--- Extracted information ---

(** * Smart-Shopper: categorization, text parsing, preference fan-out and
    backup import, embedded from the TypeScript sources.

    JavaScript strings are modelled as Rocq strings whose characters stand
    for the UTF-16 code units U+0000..U+00FF (the Latin-1 range); every
    string operation below is the restriction of the JavaScript built-in to
    that range. *)

From Stdlib Require Import String Ascii List ZArith NArith Bool Lia.
From Stdlib Require Import DecimalString DecimalPos DecimalZ.
From stdpp Require Import base option list strings gmap fin_maps.

Local Open Scope string_scope.
Local Open Scope list_scope.

(** ** JavaScript string built-ins *)

Module JSString.

Definition code (c : ascii) : N := N_of_ascii c.

(** WhiteSpace and LineTerminator code points below U+0100: what
    [String.prototype.trim] strips and what the class [\s] matches. *)
Definition isWhiteSpace (c : ascii) : bool :=
  match code c with
  | 9 | 10 | 11 | 12 | 13 | 32 | 160 => true
  | _ => false
  end%N.

Definition isDigit (c : ascii) : bool :=
  let n := code c in (48 <=? n)%N && (n <=? 57)%N.

(** The word characters of [\b]: [A-Za-z0-9_]. *)
Definition isWordChar (c : ascii) : bool :=
  let n := code c in
  ((65 <=? n)%N && (n <=? 90)%N) || ((97 <=? n)%N && (n <=? 122)%N)
  || isDigit c || (n =? 95)%N.

(** [String.prototype.toLowerCase] on one Latin-1 code unit: A-Z and the
    accented capitals U+00C0..U+00DE (except the multiplication sign). *)
Definition toLowerCaseChar (c : ascii) : ascii :=
  let n := code c in
  if ((65 <=? n)%N && (n <=? 90)%N)
     || ((192 <=? n)%N && (n <=? 222)%N && negb (n =? 215)%N)
  then ascii_of_N (n + 32) else c.

Fixpoint toLowerCase (s : string) : string :=
  match s with
  | EmptyString => EmptyString
  | String c s' => String (toLowerCaseChar c) (toLowerCase s')
  end.

Definition isEmpty (s : string) : bool :=
  match s with EmptyString => true | String _ _ => false end.

Fixpoint trimStart (s : string) : string :=
  match s with
  | EmptyString => EmptyString
  | String c s' => if isWhiteSpace c then trimStart s' else s
  end.

Fixpoint trimEnd (s : string) : string :=
  match s with
  | EmptyString => EmptyString
  | String c s' =>
      let t := trimEnd s' in
      if isWhiteSpace c && isEmpty t then EmptyString else String c t
  end.

Definition trim (s : string) : string := trimEnd (trimStart s).

(** [s.startsWith(p)] *)
Fixpoint startsWith (p s : string) : bool :=
  match p, s with
  | EmptyString, _ => true
  | String a p', String b s' => Ascii.eqb a b && startsWith p' s'
  | String _ _, EmptyString => false
  end.
Lemma no_dial_record_witness :
  exists recs,
    field (JDict [("services",
                   JList [JDict [("id", JStr "static");
                                 ("hosts", JList [JStr "files.example.com"]);
                                 ("socket", JStr "");
                                 ("socket_exists", JBool false);
                                 ("healthy", JBool false);
                                 ("requests", JInt 0); ("fails", JInt 0)]]);
                  ("tls_domains", JList []);
                  ("dns", JDict [("domains", JDict []); ("ipv4", JBool false);
                                 ("ipv6", JBool false)])])
          "services" = Some (JList recs) /\
    Forall2 (fun route r =>
      handlers_ok route = true ->
      declared_dials route = [] ->
      field r "socket" = Some (JStr "") /\
      field r "socket_exists" = Some (JBool false) /\
      ((∅ : gmap string bool) !! "" = None -> field r "healthy" = Some (JBool false)))
      [JDict [("@id", JStr "static");
              ("match", JList [JDict [("host", JList [JStr "files.example.com"])]]);
              ("handle", JList [JDict [("handler", JStr "file_server")]])]]
      recs.
Proof.
  apply (no_dial_record bare_env
           {| f_routes :=
                JList [JDict [("@id", JStr "static");
                              ("match", JList [JDict [("host", JList [JStr "files.example.com"])]]);
                              ("handle", JList [JDict [("handler", JStr "file_server")]])]];
              f_upstreams := JNull; f_tls := JNull; f_dyn_dns := JNull;
              f_metrics := None |});
    reflexivity.
Defined.

(** ** The metrics parser never raises *)

Lemma index_exn {A : Type} (l : list A) (i : nat) (e : exn) :
  PyStr.index l i = Raise e -> e = IndexError.
Proof. unfold PyStr.index. destruct (l !! i); congruence. Qed.

Lemma index_last_exn {A : Type} (l : list A) (e : exn) :
  PyStr.index_last l = Raise e -> e = IndexError.
Proof. unfold PyStr.index_last. destruct (last l); congruence. Qed.

Lemma float_of_str_exn (E : env) (s : string) (e : exn) :
  float_of_str E s = Raise e -> e = ValueError.
Proof. unfold float_of_str. destruct (py_float E s); congruence. Qed.

(** Inside the [try], nothing but the two exceptions that are caught. *)
Lemma parse_gauge_exn (E : env) (line : string) (e : exn) :
  parse_gauge E line = Raise e -> e = IndexError \/ e = ValueError.
Proof.
  unfold parse_gauge. simpl.
  destruct (PyStr.index (PyStr.split_go upstream_label line 0) 1) as [after|e1] eqn:H1;
    simpl; [|intros [= <-]; left; by eapply index_exn].
  destruct (PyStr.index (PyStr.split_go quote_str after 0) 0) as [addr|e2] eqn:H2;
    simpl; [|intros [= <-]; left; by eapply index_exn].
  destruct (PyStr.index_last (PyStr.split_ws line)) as [tok|e3] eqn:H3;
    simpl; [|intros [= <-]; left; by eapply index_last_exn].
  destruct (float_of_str E tok) as [val|e4] eqn:H4;
    simpl; [discriminate|intros [= <-]; right; by eapply float_of_str_exn].
Qed.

---

Would you restate each line of the material above word for word?

(** * Smart-Shopper: categorization, text parsing, preference fan-out and
    backup import, embedded from the TypeScript sources.

    JavaScript strings are modelled as Rocq strings whose characters stand
    for the UTF-16 code units U+0000..U+00FF (the Latin-1 range); every
    string operation below is the restriction of the JavaScript built-in to
    that range. *)

From Stdlib Require Import String Ascii List ZArith NArith Bool Lia.
From Stdlib Require Import DecimalString DecimalPos DecimalZ.
From stdpp Require Import base option list strings gmap fin_maps.

Local Open Scope string_scope.
Local Open Scope list_scope.

(** ** JavaScript string built-ins *)

Module JSString.

Definition code (c : ascii) : N := N_of_ascii c.

(** WhiteSpace and LineTerminator code points below U+0100: what
    [String.prototype.trim] strips and what the class [\s] matches. *)
Definition isWhiteSpace (c : ascii) : bool :=
  match code c with
  | 9 | 10 | 11 | 12 | 13 | 32 | 160 => true
  | _ => false
  end%N.

Definition isDigit (c : ascii) : bool :=
  let n := code c in (48 <=? n)%N && (n <=? 57)%N.

(** The word characters of [\b]: [A-Za-z0-9_]. *)
Definition isWordChar (c : ascii) : bool :=
  let n := code c in
  ((65 <=? n)%N && (n <=? 90)%N) || ((97 <=? n)%N && (n <=? 122)%N)
  || isDigit c || (n =? 95)%N.

(** [String.prototype.toLowerCase] on one Latin-1 code unit: A-Z and the
    accented capitals U+00C0..U+00DE (except the multiplication sign). *)
Definition toLowerCaseChar (c : ascii) : ascii :=
  let n := code c in
  if ((65 <=? n)%N && (n <=? 90)%N)
     || ((192 <=? n)%N && (n <=? 222)%N && negb (n =? 215)%N)
  then ascii_of_N (n + 32) else c.

Fixpoint toLowerCase (s : string) : string :=
  match s with
  | EmptyString => EmptyString
  | String c s' => String (toLowerCaseChar c) (toLowerCase s')
  end.

Definition isEmpty (s : string) : bool :=
  match s with EmptyString => true | String _ _ => false end.

Fixpoint trimStart (s : string) : string :=
  match s with
  | EmptyString => EmptyString
  | String c s' => if isWhiteSpace c then trimStart s' else s
  end.

Fixpoint trimEnd (s : string) : string :=
  match s with
  | EmptyString => EmptyString
  | String c s' =>
      let t := trimEnd s' in
      if isWhiteSpace c && isEmpty t then EmptyString else String c t
  end.

Definition trim (s : string) : string := trimEnd (trimStart s).

(** [s.startsWith(p)] *)
Fixpoint startsWith (p s : string) : bool :=
  match p, s with
  | EmptyString, _ => true
  | String a p', String b s' => Ascii.eqb a b && startsWith p' s'
  | String _ _, EmptyString => false
  end.
Lemma no_dial_record_witness :
  exists recs,
    field (JDict [("services",
                   JList [JDict [("id", JStr "static");
                                 ("hosts", JList [JStr "files.example.com"]);
                                 ("socket", JStr "");
                                 ("socket_exists", JBool false);
                                 ("healthy", JBool false);
                                 ("requests", JInt 0); ("fails", JInt 0)]]);
                  ("tls_domains", JList []);
                  ("dns", JDict [("domains", JDict []); ("ipv4", JBool false);
                                 ("ipv6", JBool false)])])
          "services" = Some (JList recs) /\
    Forall2 (fun route r =>
      handlers_ok route = true ->
      declared_dials route = [] ->
      field r "socket" = Some (JStr "") /\
      field r "socket_exists" = Some (JBool false) /\
      ((∅ : gmap string bool) !! "" = None -> field r "healthy" = Some (JBool false)))
      [JDict [("@id", JStr "static");
              ("match", JList [JDict [("host", JList [JStr "files.example.com"])]]);
              ("handle", JList [JDict [("handler", JStr "file_server")]])]]
      recs.
Proof.
  apply (no_dial_record bare_env
           {| f_routes :=
                JList [JDict [("@id", JStr "static");
                              ("match", JList [JDict [("host", JList [JStr "files.example.com"])]]);
                              ("handle", JList [JDict [("handler", JStr "file_server")]])]];
              f_upstreams := JNull; f_tls := JNull; f_dyn_dns := JNull;
              f_metrics := None |});
    reflexivity.
Defined.

(** ** The metrics parser never raises *)

Lemma index_exn {A : Type} (l : list A) (i : nat) (e : exn) :
  PyStr.index l i = Raise e -> e = IndexError.
Proof. unfold PyStr.index. destruct (l !! i); congruence. Qed.

Lemma index_last_exn {A : Type} (l : list A) (e : exn) :
  PyStr.index_last l = Raise e -> e = IndexError.
Proof. unfold PyStr.index_last. destruct (last l); congruence. Qed.

Lemma float_of_str_exn (E : env) (s : string) (e : exn) :
  float_of_str E s = Raise e -> e = ValueError.
Proof. unfold float_of_str. destruct (py_float E s); congruence. Qed.

(** Inside the [try], nothing but the two exceptions that are caught. *)
Lemma parse_gauge_exn (E : env) (line : string) (e : exn) :
  parse_gauge E line = Raise e -> e = IndexError \/ e = ValueError.
Proof.
  unfold parse_gauge. simpl.
  destruct (PyStr.index (PyStr.split_go upstream_label line 0) 1) as [after|e1] eqn:H1;
    simpl; [|intros [= <-]; left; by eapply index_exn].
  destruct (PyStr.index (PyStr.split_go quote_str after 0) 0) as [addr|e2] eqn:H2;
    simpl; [|intros [= <-]; left; by eapply index_exn].
  destruct (PyStr.index_last (PyStr.split_ws line)) as [tok|e3] eqn:H3;
    simpl; [|intros [= <-]; left; by eapply index_last_exn].
  destruct (float_of_str E tok) as [val|e4] eqn:H4;
    simpl; [discriminate|intros [= <-]; right; by eapply float_of_str_exn].
Qed.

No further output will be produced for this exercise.